Despite drawing on mythology for Dream Saga, she included original elements, such as the 'Horizon Girl'. She also deviated from the mythology by altering the role of Tsukuyami, originally brother to Amaterasu, and using the myth of Takama-ga-hara, the home of the gods, only as a basis for Dream Sagas spiritual world. Aspects from other mythologies also appear in the manga: the character Karyubinga is derived from a legendary bird of the same name in Indian mythology. For the language of Takama-ga-hara, Tachikawa combined syllables primarily from English, Indian, Spanish, and Turkish.

==Release==
Written and illustrated by Megumi Tachikawa, the twenty-seven chapters of Dream Saga appeared as a serial in the Japanese manga magazine Nakayoshi from the February 1997 issue to the June 1999 issue. The chapters were collected into five bound volumes by Kodansha and published from October 1997 to September 1999.

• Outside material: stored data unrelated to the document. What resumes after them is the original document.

(* ===== verification/Config.v ===== *)
(** * The configuration of a probe run

    [src/config.cpp]: the command-line options of [prism-probe], their parsing
    and the usage text.  The options are the cascade of the source, each with
    what it does to the configuration; the loop over the arguments is
    [parse_loop].  The theorems say what holds of every configuration the
    parser returns, that the arguments take effect one after the other, and
    that the usage text names exactly the options and defaults there are. *)

From S2P Require Import Prelude MemoryCap Doubles.
From Stdlib Require Import Ascii String.
From Stdlib Require Import SpecFloat.

Open Scope string_scope.
Open Scope list_scope.
Open Scope Z_scope.

Module Config.

Abbreviation double := Doubles.double (only parsing).

(** ** The configuration *)

Definition kOneGiB : Z := 1073741824.

Inductive RunMode := OneGbSafeCpu | OneGbSafeGpuProbed.

Inductive BackendKind := NullBackend | FakeBackend | LlamaBackend.

#[export] Instance run_mode_eq_dec : EqDecision RunMode.
Proof. solve_decision. Defined.

#[export] Instance backend_kind_eq_dec : EqDecision BackendKind.
Proof. solve_decision. Defined.

(** The literal [1.1]. *)
Definition one_point_one : double := S754_finite false 4953959590107546 (-52).

(** Paths are kept as the text they were given as. *)
Record RuntimeConfig := mkConfig {
  rc_mode : RunMode;
  rc_hard_cap_bytes : Z;
  rc_model_parameter_bucket : string;
  rc_parameter_count : Z;
  rc_vram_tier_gib : Z;
  rc_validation_cell_id : string;
  rc_validation_cell_status : string;
  rc_backend : BackendKind;
  rc_backend_required : bool;
  rc_dependency_pin_file : string;
  rc_llama_executable_path : string;
  rc_context_tokens : Z;
  rc_gpu_layers : Z;
  rc_mmap_enabled : bool;
  rc_warmup_tokens : Z;
  rc_worker_evidence_available : bool;
  rc_worker_executable_sha256 : string;
  rc_worker_approval_identity : string;
  rc_worker_exit_code : Z;
  rc_worker_timed_out : bool;
  rc_worker_root_process_id : Z;
  rc_worker_job_identity : string;
  rc_worker_job_total_processes : Z;
  rc_worker_job_peak_active_processes : Z;
  rc_worker_job_total_terminated_processes : Z;
  rc_worker_root_peak_working_set_bytes : Z;
  rc_worker_root_peak_private_commit_bytes : Z;
  rc_worker_tree_peak_working_set_bytes : Z;
  rc_worker_tree_peak_private_commit_bytes : Z;
  rc_worker_tree_sample_interval_milliseconds : Z;
  rc_worker_read_bytes : Z;
  rc_worker_write_bytes : Z;
  rc_worker_output_bytes : Z;
  rc_worker_output_limit_bytes : Z;
  rc_kv_accounting : bool;
  rc_kv_layer_count : Z;
  rc_kv_head_count : Z;
  rc_kv_head_dim : Z;
  rc_kv_block_tokens : Z;
  rc_kv_placement : string;
  rc_kv_compression : string;
  rc_kv_key_bits : Z;
  rc_kv_value_bits : Z;
  rc_kv_metadata_budget_bytes : Z;
  rc_quality_gate : string;
  rc_quality_baseline_manifest : string;
  rc_quality_baseline_score : double;
  rc_quality_observed_score : double;
  rc_quality_max_delta : double;
  rc_quality_retrieval_passed : bool;
  rc_quality_deterministic_match : bool;
  rc_profitability_policy : string;
  rc_baseline_manifest : string;
  rc_min_speedup_ratio : double;
  rc_offload_policy : string;
  rc_pinned_host_budget_bytes : Z;
  rc_staging_buffer_bytes : Z;
  rc_transfer_metrics : bool;
  rc_cold_cache_run : bool;
  rc_cpu_baseline_ttft_ms : double;
  rc_cpu_baseline_decode_tps : double;
  rc_cpu_baseline_peak_bytes : Z;
  rc_observed_ttft_ms : double;
  rc_observed_decode_tps : double;
  rc_token_latency_p50_ms : double;
  rc_token_latency_p95_ms : double;
  rc_transfer_h2d_ms : double;
  rc_transfer_d2h_ms : double;
  rc_transfer_io_ms : double;
  rc_transfer_wait_ms : double;
  rc_prefill_ms : double;
  rc_decode_ms : double;
  rc_transfer_h2d_bytes : Z;
  rc_transfer_d2h_bytes : Z;
  rc_nvme_read_bytes : Z;
  rc_nvme_write_bytes : Z;
  rc_claim_label : string;
  rc_quantization_format : string;
  rc_quant_artifact_sha256 : string;
  rc_host_memory_budget_bytes : Z;
  rc_nvme_budget_bytes : Z;
  rc_max_time_to_first_token_ms : double;
  rc_min_decode_tokens_per_second : double;
  rc_max_token_latency_p95_ms : double;
  rc_repeatability_runs : Z;
  rc_repeatability_passed : bool;
  rc_claim_validation : string;
  rc_measured_evidence : bool;
  rc_simulated_evidence : bool;
  rc_deployment_runbook_present : bool;
  rc_telemetry_path : string;
  rc_manifest_path : string;
  rc_run_id : string;
  rc_model_path : string;
  rc_sidecar_path : string;
  rc_max_model_bytes : Z;
  rc_max_sidecar_bytes : Z;
  rc_simulate_allocator_peak_bytes : Z;
  rc_simulate_process_gpu_peak_bytes : Z;
  rc_simulate_warmup_peak_bytes : Z;
  rc_simulate_unknown_post_warmup_bytes : Z;
  rc_show_help : bool;
}.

Tokyopop licensed Dream Saga for an English-language release in North America in 2003. It published the five volumes from August 10, 2004, to August 9, 2005. Tokyopop's translation has since gone out of print. Dream Saga has also been translated into German by Egmont Manga & Anime.

===Volume list===

| No. | Original release date | Original ISBN | North American release date | North American ISBN |
| 01 | October 1997 | 978-4-06-178873-2 | August 10, 2004 | 978-1-59182-774-0 |
| 01. The Beginning of the Legend; 02. The Counter-light Boy; 03. The Myth Returns; | 04. Decision; 05. Those Who Hold the Magic Stones; |
| 02 | February 1998 | 978-4-06-178881-7 | October 12, 2004 | 978-1-59182-775-7 |
| 06. To Live; 07. Collecting Memories; 08. Takaomi and Takaomi!; | 09. To the City; 10. The Shadow Behind the Name of the Moon; |
| 03 | August 1998 | 978-4-06-178895-4 | January 11, 2005 | 978-1-59182-776-4 |
| 11. The Past Hidden on Her Forehead; 12. The Princesses Under the Moon; 13. Sent By the Wind; | 14. Aways Together; 15. The Barefoot Dancer; |
| 04 | November 1998 | 978-4-06-178903-6 | April 12, 2005 | 978-1-59532-210-4 |
| 16. The Legend Operation; 17. Japanese Romance; 18. The Girl in the Middle of the Storm; | 19. Meister Alchemist; 20. The Guardian of the Crystal; 21. Starry Night; |
| 05 | September 1999 | 978-4-06-178921-0 | August 9, 2005 | 978-1-59532-211-1 |
| 22. The Day of Goodbye; 23. Victory Over The Darkness; 24. Decision; | 25. To Tenjukyu; 26. Meet Again; 27. As Long As I Am With You.; |

== Reception ==
The first volume of Dream Saga placed 68th on ICv2's list of the 100 bestselling graphic novels for July 2004, with 1,429 copies sold.